El duende que guardaba los silencios

El duende que guardaba los silencios

Cada noche, desde que llegaba diciembre, cuando las calles de Santa María de Guía se quedaban en silencio y en el aire solo quedaban restos del murmullo del viento y el olor a castañas, un pequeño duende se asomaba a las ventanas sin que nadie lo viera. Vestía de verde y de rojo, y llevaba campanillas que tintineaban, pero nadie oía porque el traje estaba cosido con hilo silencioso. Y sus ojos…sus ojos brillaban más que el reflejo de la luna sobre el mar en calma de Roque Prieto.

Su nombre era Otilio y tenía una misión completamente diferente a la de los otros duendes de la Navidad: el no repartía regalos. Él repartía paz.

Siempre que aparecía, lo hacía en los hogares de quienes no podían dormir debido a que sus pensamientos pesaban demasiado. Empujaba con suavidad el cristal y dejaba sobre la almohada un puñadito de luz. Algo así como un suspiro mágico que aliviaba las penas.

Una noche, Otilio se detuvo en una casa pequeña, situada en la calle de San Juan. Una casa en la que la tristeza llevaba ya varios días encaramada a la puerta. Dentro vivía María, una mujer que hacía ya unos años había dejado de celebrar la Navidad. No por falta de ganas, sino porque el corazón se le había encogido después de demasiados inviernos infelices.

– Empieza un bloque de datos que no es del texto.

(* ===== verification/LedgerInv.v ===== *)
(** * The ledger invariant

    [ledger_inv] collects what holds of every state the ledger reaches: the
    tables form account chains, the pending table matches the sends, the
    supply is the genesis amount, the weight table and its cache agree with
    the balances, confirmation heights point into the chains, and the
    counters count. *)

From S2P Require Import Prelude Types Blocks Codec Work Store RepWeights Sets Chains Money.

Definition conf_ok (tb : block_table) (tc : gmap Account ConfirmationHeightInfo) : Prop :=
  forall a ci, tc !! a = Some ci ->
    exists fb, tb !! ch_frontier ci = Some fb /\ sv_account fb = a /\ sv_height fb = ch_height ci.

Definition genesis_hash (c : LedgerConstants) : BlockHash := block_hash (lk_genesis_block c).

Record genesis_ok (c : LedgerConstants) (tb : block_table)
    (tc : gmap Account ConfirmationHeightInfo) : Prop := {
  gn_block : exists gb, tb !! genesis_hash c = Some gb /\ sv_account gb = lk_genesis_account c /\
                        sv_height gb = 1;
  gn_confirmed : is_Some (tc !! lk_genesis_account c);
}.

Record counts_ok (s : LmdbStore) : Prop := {
  ct_block : lc_block_count (st_cache s) = wrap 64 (Z.of_nat (size (st_block s)));
  ct_account : lc_account_count (st_cache s) = wrap 64 (Z.of_nat (size (st_account s)));
  ct_confirmed : lc_confirmed_count (st_cache s)
                 = wrap 64 (map_sum ch_height (st_confirmation_height s));
}.

Record ledger_inv (c : LedgerConstants) (min_weight : Amount) (s : LmdbStore) : Prop := {
  li_blocks : blocks_ok (st_block s);
  li_accounts : accounts_ok (st_block s) (st_account s);
  li_succ : succ_ok (st_block s) (st_successors s);
  li_pending : pending_ok (genesis_hash c) (st_block s) (st_pending s);
  li_causal : causal (genesis_hash c) (st_block s);
  li_supply : supply (st_account s) (st_pending s) = u128_max;
  li_rep_weights : rep_weights_ok min_weight s;
  li_weights : forall r, weight_of (st_rep_weight s) r = delegated (st_account s) r;
  li_conf : conf_ok (st_block s) (st_confirmation_height s);
  li_genesis : genesis_ok c (st_block s) (st_confirmation_height s);
  li_counts : counts_ok s;
}.

Section consequences.
Context (c : LedgerConstants) (min_weight : Amount) (s : LmdbStore).
Hypothesis Hinv : ledger_inv c min_weight s.

Lemma inv_balance a i : st_account s !! a = Some i -> in_u 128 (ai_balance i).
Proof.
  intros Hi. destruct (ac_head _ _ (li_accounts _ _ _ Hinv) _ _ Hi) as (hb & Hb & _ & _ & <- & _).
  eauto using bk_amount, li_blocks.
Qed.

Lemma inv_balances_ok : balances_ok (st_account s) (st_pending s).
Proof.
  split; intros ? ? Hx; [apply inv_balance in Hx | apply (pd_amount _ _ _ (li_pending _ _ _ Hinv)) in Hx];
    unfold in_u in Hx; lia.
Qed.

Lemma inv_room a i k p :
  st_account s !! a = Some i -> st_pending s !! k = Some p ->
  ai_balance i + pi_amount p <= u128_max.
Proof.
  apply balance_room; [apply inv_balances_ok|]. rewrite (li_supply _ _ _ Hinv). lia.
Qed.

Lemma inv_zero_hash : st_block s !! 0 = None.
Proof.
  destruct (st_block s !! 0) eqn:E; [|done].
  by destruct (bk_key _ (li_blocks _ _ _ Hinv) _ _ E).
Qed.

Lemma any_get_block_eq h : any_get_block s h = st_block s !! h.
Proof.
  unfold any_get_block, block_get. destruct (u256_is_zero_spec h) as [->|]; [|done].
  by rewrite inv_zero_hash.
Qed.

Lemma any_block_exists_eq h : any_block_exists s h = bool_decide (is_Some (st_block s !! h)).
Proof.
  unfold any_block_exists, block_exists. destruct (u256_is_zero_spec h) as [->|]; [|done].
  rewrite inv_zero_hash. by rewrite bool_decide_false by (intros []; done).
Qed.

Lemma inv_delegated r : in_u 128 (delegated (st_account s) r).
Proof.
  eapply delegated_bounds; [apply inv_balances_ok|]. rewrite (li_supply _ _ _ Hinv). lia.
Qed.
End consequences.

(** ** Updating the weights along with an account entry *)

Section weights.
Context `{LmdbEngine} (min_weight : Amount).

Lemma wrap_delta x a b y :
  y = x - a + b -> in_u 128 y -> wrap 128 (x + wrap 128 (0 - a) + b) = y.
Proof.
  intros -> Hu. replace (x + wrap 128 (0 - a) + b) with (x + b + wrap 128 (0 - a)) by lia.
  rewrite wrap_add_r by lia. replace (x + b + (0 - a)) with (x - a + b) by lia. by apply wrap_small.
Qed.

(** Moving weight from the old to the new representative of an account. *)
Lemma weights_move s ta ta' r1 ob r2 nb :
  rep_weights_ok min_weight s ->
  (forall r, weight_of (st_rep_weight s) r = delegated ta r) ->
  (forall r, delegated ta' r = delegated ta r
     - (if r =? r1 then ob else 0) + (if r =? r2 then nb else 0)) ->
  (forall r, in_u 128 (delegated ta' r)) ->
  exists t w, representation_add_dual min_weight s r1 (wrapping_sub amount_ZERO ob) r2 nb
              = Some (set_weights w (set_rep_weight t s)) /\
    rep_weights_ok min_weight (set_weights w (set_rep_weight t s)) /\
    forall r, weight_of t r = delegated ta' r.
Proof.
  intros Hok Hw Hd Hu.
  destruct (representation_add_dual_eq min_weight s r1 (wrapping_sub amount_ZERO ob) r2 nb Hok)
    as (t & w & Heq & Hok' & Hwt). exists t, w. split; [done|]. split; [done|].
  intros r. rewrite Hwt, Hw. specialize (Hd r). specialize (Hu r). unfold wrapping_sub, amount_ZERO.
  destruct (Z.eqb_spec r r1), (Z.eqb_spec r r2); cbn; [by apply wrap_delta | | |lia].
  - apply (wrap_delta _ ob 0); [lia|done].
  - rewrite Z.add_0_r. rewrite <- (wrap_small 128 (delegated ta' r)) by done. f_equal. lia.
Qed.

(** Adding an amount to one representative, or taking it away. *)
Lemma weights_add s ta ta' rep x d :
  rep_weights_ok min_weight s ->
  (forall r, weight_of (st_rep_weight s) r = delegated ta r) ->
  (forall r, delegated ta' r = delegated ta r + (if r =? rep then d else 0)) ->
  (forall r, in_u 128 (delegated ta' r)) -> wrap 128 x = wrap 128 d ->
  exists t w, representation_add min_weight s rep x = Some (set_weights w (set_rep_weight t s)) /\
    rep_weights_ok min_weight (set_weights w (set_rep_weight t s)) /\
    forall r, weight_of t r = delegated ta' r.
Proof.
  intros Hok Hw Hd Hu Hx. rewrite representation_add_eq by done. eexists _, _. split; [done|].
  split; [by apply rep_weights_ok_set|]. intros r. rewrite weight_of_table_set, !Hw.
  specialize (Hd r). destruct (Z.eqb_spec r rep) as [E|]; [|lia]. rewrite E in *. unfold wrapping_add.
  rewrite <- wrap_add_r, Hx, wrap_add_r, <- Hd by lia. by apply wrap_small.
Qed.
End weights.
Lemma create_planner_ok now :
  exists p, create_planner c s now b = Finished (Ok p) /\ planner_for s b i p.
Proof.
  pose proof (rm_block _ _ _ _ Hrm) as Hb. pose proof (rm_info _ _ _ _ Hrm) as Hi.
  pose proof (any_get_block_eq c min_weight s Hinv) as Hget.
  assert (exists rep, get_previous_representative s b = Finished rep /\
    match rep with None => previous b = 0
    | Some r => previous b <> 0 /\ rep_at tb (previous b) r end) as (rep & Erep & Hrep).
  { unfold get_previous_representative. destruct (u256_is_zero_spec (previous b)) as [E|E]; cbn [negb].
    - by exists None.
    - destruct (bk_prev _ Hok _ _ Hb E) as (p & Hp & _).
      destruct (rep_at_exists _ _ _ Hok Hp) as [r Hr].
      destruct (find_rep_block_ok s _ _ Hok Hr) as (rh & rb & -> & Hrb & Er). cbn.
      destruct (bk_key _ Hok _ _ Hrb) as [_ Hnz]. destruct (u256_is_zero_spec rh); [done|]. cbn.
      rewrite Hget, Hrb, Er. by exists (Some r). }
  assert (load_previous s b = Ok (tb !! previous b)) as Eprev.
  { unfold load_previous. rewrite Hget. destruct (u256_is_zero_spec (previous b)) as [E|E].
    - by rewrite E, (inv_zero_hash c min_weight s Hinv).
    - by destruct (bk_prev _ Hok _ _ Hb E) as (p & -> & _). }
  unfold create_planner, block_account. rewrite (Hget (block_hash b)), Hb. cbn [fmap option_fmap option_map unwrap mbind run_bind].
  rewrite Erep. cbn [mbind run_bind]. rewrite Eprev. eexists. split; [reflexivity|].
  split; cbn; try done.
  - unfold any_get_account, account_get. by rewrite Hi.
  - intros sb Hsb. by rewrite Hget, Hsb.
Qed.

Section planned.
Context (p : RollbackPlanner) (Hp : planner_for s b i p).

Lemma planned_previous_balance : rp_previous_balance p = prev_bal tb b.
Proof.
  unfold rp_previous_balance, prev_bal. rewrite (pl_previous _ _ _ _ Hp).
  by destruct (tb !! previous b).
Qed.

Lemma planned_balance : ai_balance (rp_current_account_info p) = sv_balance b.
Proof. rewrite (pl_info _ _ _ _ Hp). symmetry. by eapply removed_balance; [apply Hinv|]. Qed.

Lemma planned_sub_type :
  (pos_send tb b -> block_sub_type p = StSend) /\
  (pos_recv tb b -> block_sub_type p = StOpen \/ block_sub_type p = StReceive) /\
  (sv_balance b = prev_bal tb b -> block_sub_type p = StEpoch \/ block_sub_type p = StChange).
Proof.
  unfold block_sub_type, pos_send, pos_recv. rewrite planned_balance, planned_previous_balance.
  split_and!; intros Hlt; repeat case_test; try lia.
  - done.
  - destruct (is_open _); auto.
  - destruct (is_epoch_link _ _); auto.
Qed.

Lemma planned_amounts : 0 <= prev_bal tb b < 2 ^ 128 /\ 0 <= sv_balance b < 2 ^ 128.
Proof.
  split; [|apply (bk_amount _ Hok _ _ (rm_block _ _ _ _ Hrm))].
  unfold prev_bal. destruct (tb !! previous b) eqn:E; cbn; [|lia].
  apply (bk_amount _ Hok _ _ E).
Qed.
Record loop_result (s : LmdbStore) (rb : list SavedBlock) (p : performed) : Prop := {
  lr_rolled : exists xs, pf_rolled_back p = rb ++ xs /\ rolled_all s xs (pf_store p);
  lr_inv : ledger_inv c min_weight (pf_store p);
  lr_result :
    (pf_result p = Ok tt /\ st_block (pf_store p) !! block_hash root = None) \/
    (pf_result p = Err BlockConfirmed /\ (cemented_ok c s -> confirmed s root));
}.

Lemma loop_result_roll s x s1 rb p :
  ledger_inv c min_weight s -> rolled s x s1 -> is_head s x -> ~ confirmed s x ->
  loop_result s1 (rb ++ [x]) p -> loop_result s rb p.
Proof.
  intros Hinv Hr Hx Hc [(xs & E & Hall) Hi Hres]. split; [|done|].
  - exists (x :: xs). rewrite E, <- app_assoc. split; [done|]. by econstructor.
  - destruct Hres as [?|[? Hcem]]; [by left|right]. split; [done|]. intros Hs.
    specialize (Hcem ltac:(by apply (cemented_rolled s x s1))). unfold confirmed in *.
    by rewrite (rl_conf _ _ _ Hr) in Hcem.
Qed.

Lemma roll_back_impl_ok bound fuel s rb l :
  loop_inv s -> stack_ok s l -> (2 * size (st_block s) <= bound)%nat -> (length l <= bound)%nat ->
  (loop_measure bound s l <= fuel)%nat ->
  exists p, roll_back_impl min_weight c now fuel s rb l = Finished p /\ loop_result s rb p.
Proof.
  revert s rb l. induction fuel as [|fuel IH]; intros s rb l Hl Hs Hsz Hlen Hm.
  all: destruct l as [|[t h] rest].
  1, 3: eexists; split; [done|]; split; [exists []; rewrite app_nil_r; by repeat constructor|apply Hl|left];
    split; [done|]; inversion Hs as [|ds l' Hd Hn Eq|]; [done|];
    destruct ds; cbn in Eq; [subst; inversion Hn|discriminate].
  { exfalso. unfold loop_measure in Hm. cbn in Hm. destruct (st_block s !! block_hash t) eqn:Et; [|lia].
    assert (size (st_block s) <> 0)%nat; [|lia]. intros E%map_size_empty_iff. by rewrite E in Et. }
  unfold loop_measure in *. cbn [roll_back_impl].
  destruct (turn_ok s rb (now fuel) Hl t h rest Hs) as [Hc|Hd Hs'|e' Hd Hd' Hs'|x s' e' Hl' Hr Hx Hc Hs'];
    cbn [mbind run_bind].
  - eexists; split; [done|]. split; [exists []; rewrite app_nil_r; by repeat constructor|apply Hl|by right].
  - pose proof (phase_dead bound _ _ _ Hd Hlen). cbn in Hlen. apply IH; [done..|lia|lia].
  - pose proof (stack_length _ _ _ Hl Hs' Hd') as Hlen'.
    pose proof (phase_push bound s (t, h) e' rest Hd Hd' ltac:(lia)). apply IH; [done..|lia|lia].
  - pose proof (rolled_size _ _ _ Hr Hx) as Esz. rewrite Esz in *.
    assert (phase bound s' (e' :: rest) <= 2 * bound + 1)%nat by (by apply phase_le).
    destruct (IH s' (rb ++ [x]) (e' :: rest)) as (p & -> & Hp); [done|done|lia|done|lia|].
    exists p. split; [done|]. by eapply loop_result_roll; [apply Hl|..].
Qed.
End loop.

(** ** Rolling back a block *)

Section roll_back.
Context `{LmdbEngine} (c : LedgerConstants) (min_weight : Amount) (now : nat -> Z) (s : LmdbStore).
Hypothesis Hinv : ledger_inv c min_weight s.

Lemma rolled_all_blocks s1 xs s2 :
  rolled_all c min_weight s1 xs s2 ->
  forall h b, st_block s2 !! h = Some b <-> st_block s1 !! h = Some b /\ h ∉ (fun b : SavedBlock => block_hash b) <$> xs.
Proof.
  induction 1 as [s1|s1 x s' xs s2 _ Hr Hx Hc Hall IH]; intros h b; cbn.
  - rewrite elem_of_nil. naive_solver.
  - rewrite IH, (rl_block _ _ _ Hr), lookup_delete_Some, not_elem_of_cons. naive_solver.
Qed.

Lemma rolled_all_conf s1 xs s2 :
  rolled_all c min_weight s1 xs s2 ->
  st_confirmation_height s2 = st_confirmation_height s1 /\ st_final_vote s2 = st_final_vote s1.
Proof.
  induction 1 as [|s1 x s' xs s2 _ Hr Hx Hc Hall [-> ->]]; [done|].
  by rewrite (rl_conf _ _ _ Hr), (rl_final_vote _ _ _ Hr).
Qed.

Lemma rolled_all_unconfirmed s1 xs s2 :
  rolled_all c min_weight s1 xs s2 ->
  Forall (fun x : SavedBlock => st_block s1 !! block_hash x = Some x /\ ~ confirmed s1 x) xs.
Proof.
  induction 1 as [|s1 x s' xs s2 _ Hr Hx Hc Hall IH]; [constructor|].
  constructor; [by split; [apply is_head_block|]|]. eapply Forall_impl; [exact IH|].
  cbn. intros y [Hy Hcy]. unfold confirmed in *. rewrite (rl_conf _ _ _ Hr) in Hcy.
  rewrite (rl_block _ _ _ Hr) in Hy. by apply lookup_delete_Some in Hy as [_ Hy].
Qed.

Lemma rolled_all_cemented s1 xs s2 :
  ledger_inv c min_weight s2 -> rolled_all c min_weight s1 xs s2 -> cemented_ok c s1 -> blocks_ok (st_block s1) -> cemented_ok c s2.
Proof.
  intros Hi Hall Hcem Hok r rb sb Hr Hg Hpos Hc Hsb.
  pose proof (rolled_all_blocks _ _ _ Hall) as Hb. destruct (rolled_all_conf _ _ _ Hall) as [Ec _].
  unfold confirmed in *. rewrite Ec in *. apply Hb in Hsb as [Hsb _].
  eapply (Hcem r rb sb); try done; [by apply Hb|].
  unfold pos_recv, prev_bal in *. destruct (decide (previous rb = 0)) as [E|E].
  - rewrite E in *. destruct (st_block s1 !! 0) as [z|] eqn:Ez;
      [by destruct (bk_key _ Hok _ _ Ez)|]. by rewrite (inv_zero_hash c min_weight s2 Hi) in Hpos.
  - destruct (bk_prev _ (li_blocks _ _ _ Hi) _ _ Hr E) as (p & Hp & _). rewrite Hp in Hpos.
    apply Hb in Hp as [Hp _]. by rewrite Hp.
Qed.

(** Turns that are always enough for a ledger of [n] blocks. *)
Definition rollback_fuel (n : nat) : nat := (n * (4 * n + 2) + 2 * n).

Record rollback_outcome (h : BlockHash) (p : performed) : Prop := {
  ro_inv : ledger_inv c min_weight (pf_store p);
  ro_rolled : rolled_all c min_weight s (pf_rolled_back p) (pf_store p);
  ro_result : match pf_result p with
              | Ok _ => is_Some (st_block s !! h) /\ st_block (pf_store p) !! h = None
              | Err BlockConfirmed =>
                  exists b, st_block s !! h = Some b /\ (cemented_ok c s -> confirmed s b)
              | Err BlockNotFound => st_block s !! h = None /\ pf_store p = s
              | Err _ => False
              end;
}.

Lemma roll_back_outcome fuel h :
  (rollback_fuel (size (st_block s)) <= fuel)%nat ->
  exists p, roll_back min_weight c now fuel s h = Finished p /\ rollback_outcome h p.
Proof.
  intros Hf. unfold roll_back, load_block. rewrite (any_get_block_eq c min_weight s Hinv).
  destruct (st_block s !! h) as [b|] eqn:Hb; cbn [ok_or].
  2:{ eexists. split; [done|]. by split; [|constructor|]. }
  destruct (bk_key _ (li_blocks _ _ _ Hinv) _ _ Hb) as [<- _].
  destruct (ac_block _ _ (li_accounts _ _ _ Hinv) _ _ Hb) as (i & Hi & _).
  destruct (load_head_eq c min_weight s Hinv b i Hi) as (d & Hd & Ea & ->). cbn [mbind run_bind].
  destruct (li_causal _ _ _ Hinv) as (rk & bd & Hrk).
  destruct (roll_back_impl_ok c min_weight now rk bd b (2 * size (st_block s)) fuel s [] [(b, d)])
    as (p & -> & [(xs & Exs & Hall) Hi' Hres]).
  - by split.
  - apply (stack_normal _ _ []); [done|]. by apply normal_bottom.
  - lia.
  - assert (size (st_block s) <> 0)%nat; [|cbn; lia]. intros E%map_size_empty_iff. by rewrite E in Hb.
  - unfold loop_measure, rollback_fuel in *. cbn [phase fst]. rewrite Hb. cbn. lia.
  - exists p. split; [done|]. cbn in Exs. subst xs. split; [done|done|].
    destruct Hres as [[-> ?]|[-> ?]]; eauto.
Qed.
End roll_back.
(* ===== verification/Scenario.v ===== *)
(** * A run of the small ledger

    The ledger of Sample.v after a send and after the open block that receives
    it: reachable states with a confirmed genesis block, on which the theorems
    about all reachable states are applied. *)

From S2P Require Import Prelude Types Blocks Codec Work Store RepWeights Sets Validation Insertion.
From S2P Require Import Effect Chains Money LedgerInv InsertSafe Batch Rollback RollbackSafe.
From S2P Require Import RollbackLoop Startup Sample Links Cementer CementSafe FinalVotes System.

Definition send_ledger : LmdbStore := Eval vm_compute in processed_ledger sample_ledger [sample_send].
Definition open_ledger : LmdbStore := Eval vm_compute in processed_ledger send_ledger [sample_open].

(** Of a batch whose blocks are all admissible by computation only the
    snapshot and the absence of collisions are left to show. *)
Definition block_admissible (c : LedgerConstants) (s : LmdbStore) (nb : Z * Block) : Prop :=
  block_ok nb.2 /\
  (is_ok (validate (create_validator c s nb.1 nb.2)) = true ->
   mints (create_validator c s nb.1 nb.2) = false /\
   (is_receive (create_validator c s nb.1 nb.2) = true -> amount_received (create_validator c s nb.1 nb.2) <> 0)).

Definition short_chains (s : LmdbStore) : bool :=
  forallb (fun p : Account * AccountInfo => ai_block_count p.2 <? u64_max) (map_to_list (st_account s)).

Lemma short_chains_room s a i : short_chains s = true -> st_account s !! a = Some i -> ai_block_count i < u64_max.
Proof.
  unfold short_chains. rewrite forallb_forall. intros Hs Hi%elem_of_map_to_list%list_elem_of_In.
  specialize (Hs _ Hi). by apply Z.ltb_lt in Hs.
Qed.

Lemma admissible_intro c min_weight snapshot s batch :
  ledger_inv c min_weight snapshot -> since snapshot s -> Forall (block_admissible c snapshot) batch ->
  collision_free batch.*2 snapshot s -> short_chains snapshot = true -> admissible c min_weight snapshot s batch.
Proof.
  intros Hi Hs Hb Hc Hr. rewrite Forall_forall in Hb.
  split; try done; [intros now b Hin; by apply (Hb _ Hin)| |..|intros a i; by apply short_chains_room].
  all: intros now b ins Hin Hv; destruct (Hb _ Hin) as [_ Hm]; cbn [fst snd] in Hm; rewrite Hv in Hm; by apply Hm.
Qed.

Lemma nodup_hashes (l : list Block) b1 b2 :
  NoDup ((fun b => block_hash b) <$> l) -> b1 ∈ l -> b2 ∈ l -> block_hash b1 = block_hash b2 -> b1 = b2.
Proof.
  intros Hn [i Hi]%list_elem_of_lookup [j Hj]%list_elem_of_lookup E.
  assert (i = j) as ->; [|congruence].
  apply (NoDup_lookup _ i j (block_hash b1) Hn); rewrite list_lookup_fmap; [by rewrite Hi|by rewrite Hj, E].
Qed.

Definition stored_is (b : Block) (s : LmdbStore) : bool :=
  match st_block s !! block_hash b with Some x => bool_decide (sv_block x = b) | None => true end.

Lemma collision_free_check batch snapshot s :
  bool_decide (NoDup ((fun b => block_hash b) <$> batch)) = true -> forallb (fun b => stored_is b s) batch = true ->
  collision_free batch snapshot s.
Proof.
  intros Hn%bool_decide_eq_true Hs. split; [intros b1 b2; by apply nodup_hashes|].
  intros b x Hb _ Hx. rewrite forallb_forall in Hs. specialize (Hs b (proj1 (list_elem_of_In _ _) Hb)).
  unfold stored_is in Hs. rewrite Hx in Hs. by apply bool_decide_eq_true in Hs.
Qed.

(** One block, validated against the current state. *)
Lemma admissible_one c min_weight s now b :
  ledger_ok c min_weight s -> block_admissible c s (now, b) -> short_chains s = true ->
  admissible c min_weight s s [(now, b)].
Proof.
  intros Hok Hb Hr. apply admissible_intro; [apply Hok|done|by apply Forall_singleton| |done]. split.
  - intros b1 b2. cbn. by intros ->%list_elem_of_singleton ->%list_elem_of_singleton.
  - intros b' x _ Hn Hx. congruence.
Qed.

Lemma sample_ok : ledger_ok sample_constants 0 sample_ledger.
Proof. apply genesis_ledger_ok; [apply sample_genesis_wf|by vm_compute]. Qed.

Lemma send_write : ledger_write sample_constants 0 sample_ledger send_ledger.
Proof.
  eapply write_process; [apply (admissible_one _ _ _ 5 sample_send sample_ok)|vm_compute; reflexivity]; [|by vm_compute].
  split; [split; by vm_compute|intros _; split; by vm_compute].
Qed.

Lemma send_ok : ledger_ok sample_constants 0 send_ledger.
Proof. eapply write_ok; [apply send_write|apply sample_ok]. Qed.

Lemma open_write : ledger_write sample_constants 0 send_ledger open_ledger.
Proof.
  eapply write_process; [apply (admissible_one _ _ _ 5 sample_open send_ok)|vm_compute; reflexivity]; [|by vm_compute].
  split; [split; by vm_compute|intros _; split; by vm_compute].
Qed.

Lemma open_ok : ledger_ok sample_constants 0 open_ledger.
Proof. eapply write_ok; [apply open_write|apply send_ok]. Qed.

Lemma send_step : ledger_step sample_constants 0 sample_ledger send_ledger.
Proof. apply step_write, send_write. Qed.

Lemma open_step : ledger_step sample_constants 0 send_ledger open_ledger.
Proof. apply step_write, open_write. Qed.

Lemma send_reachable : reachable sample_constants 0 send_ledger.
Proof. eapply rtc_l; [apply send_step|constructor]. Qed.

Lemma open_reachable : reachable sample_constants 0 open_ledger.
Proof. eapply rtc_l; [apply send_step|]. eapply rtc_l; [apply open_step|constructor]. Qed.

(** A batch validated before the open block was processed: a fork of the send,
    the open block once more, and a second send. *)
Definition late_batch : list (Z * Block) := [(6, sample_fork); (6, sample_open); (6, sample_send2)].

Lemma late_admissible : admissible sample_constants 0 send_ledger open_ledger late_batch.
Proof.
  destruct (writes_since sample_constants 0 send_ledger open_ledger (rtc_once _ _ open_write) send_ok) as (_ & Hi & Hs).
  apply admissible_intro; [done|done| | |by vm_compute].
  - repeat apply Forall_cons_2; try apply Forall_nil_2; (split; [split; by vm_compute|]);
      intros Hv; first [vm_compute in Hv; discriminate Hv|split; vm_compute; done].
  - apply collision_free_check; by vm_compute.
Qed.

Otilio se coló por su ventana y encontró a María en el suelo, entre cajas de adornos que era incapaz de abrir. La observó unos segundos, en silencio: estaba temblando y sus ojos estaban llenos de lágrimas.

Se acercó y dejó junto a ella una luz brillante y hermosa. María no la vio, pero la sintió: cálida, casi tímida, en el centro de su pecho.

—Inténtalo María. Abre solo una —le susurró, a sabiendas de que los humanos rara vez escuchaban a los duendes.

María abrió una de las cajas, la más pequeña. Encontró una estrella vieja, descolorida pero intacta. La miró y, por primera vez en mucho tiempo, sonrió.

—Solo una —repitió ella.

Esa noche, armó el viejo árbol y colocó la estrella en lo más alto. No era perfecto, pues llevaba muchos años guardado, pero era suyo. Y la luz de la estrella, aunque pasara desapercibida, le bastó para iluminar la habitación.

Otilio observó el cambio: ya no había tristeza aferrada a la puerta.

Antes de irse, el duende dejó otra chispa de luz sobre el árbol, suficiente para que María, al despertar, sintiera la ilusión de volver a creer en los comienzos.

Y así, siguió su camino, de casa en casa, de ventana en ventana, dejando silencios que curaban y luces que brillaban. Porque, como bien saben, algunos duendes no traen regalos, sino recuerdos que alguna vez se olvidaron… pero siguen dentro de nosotros.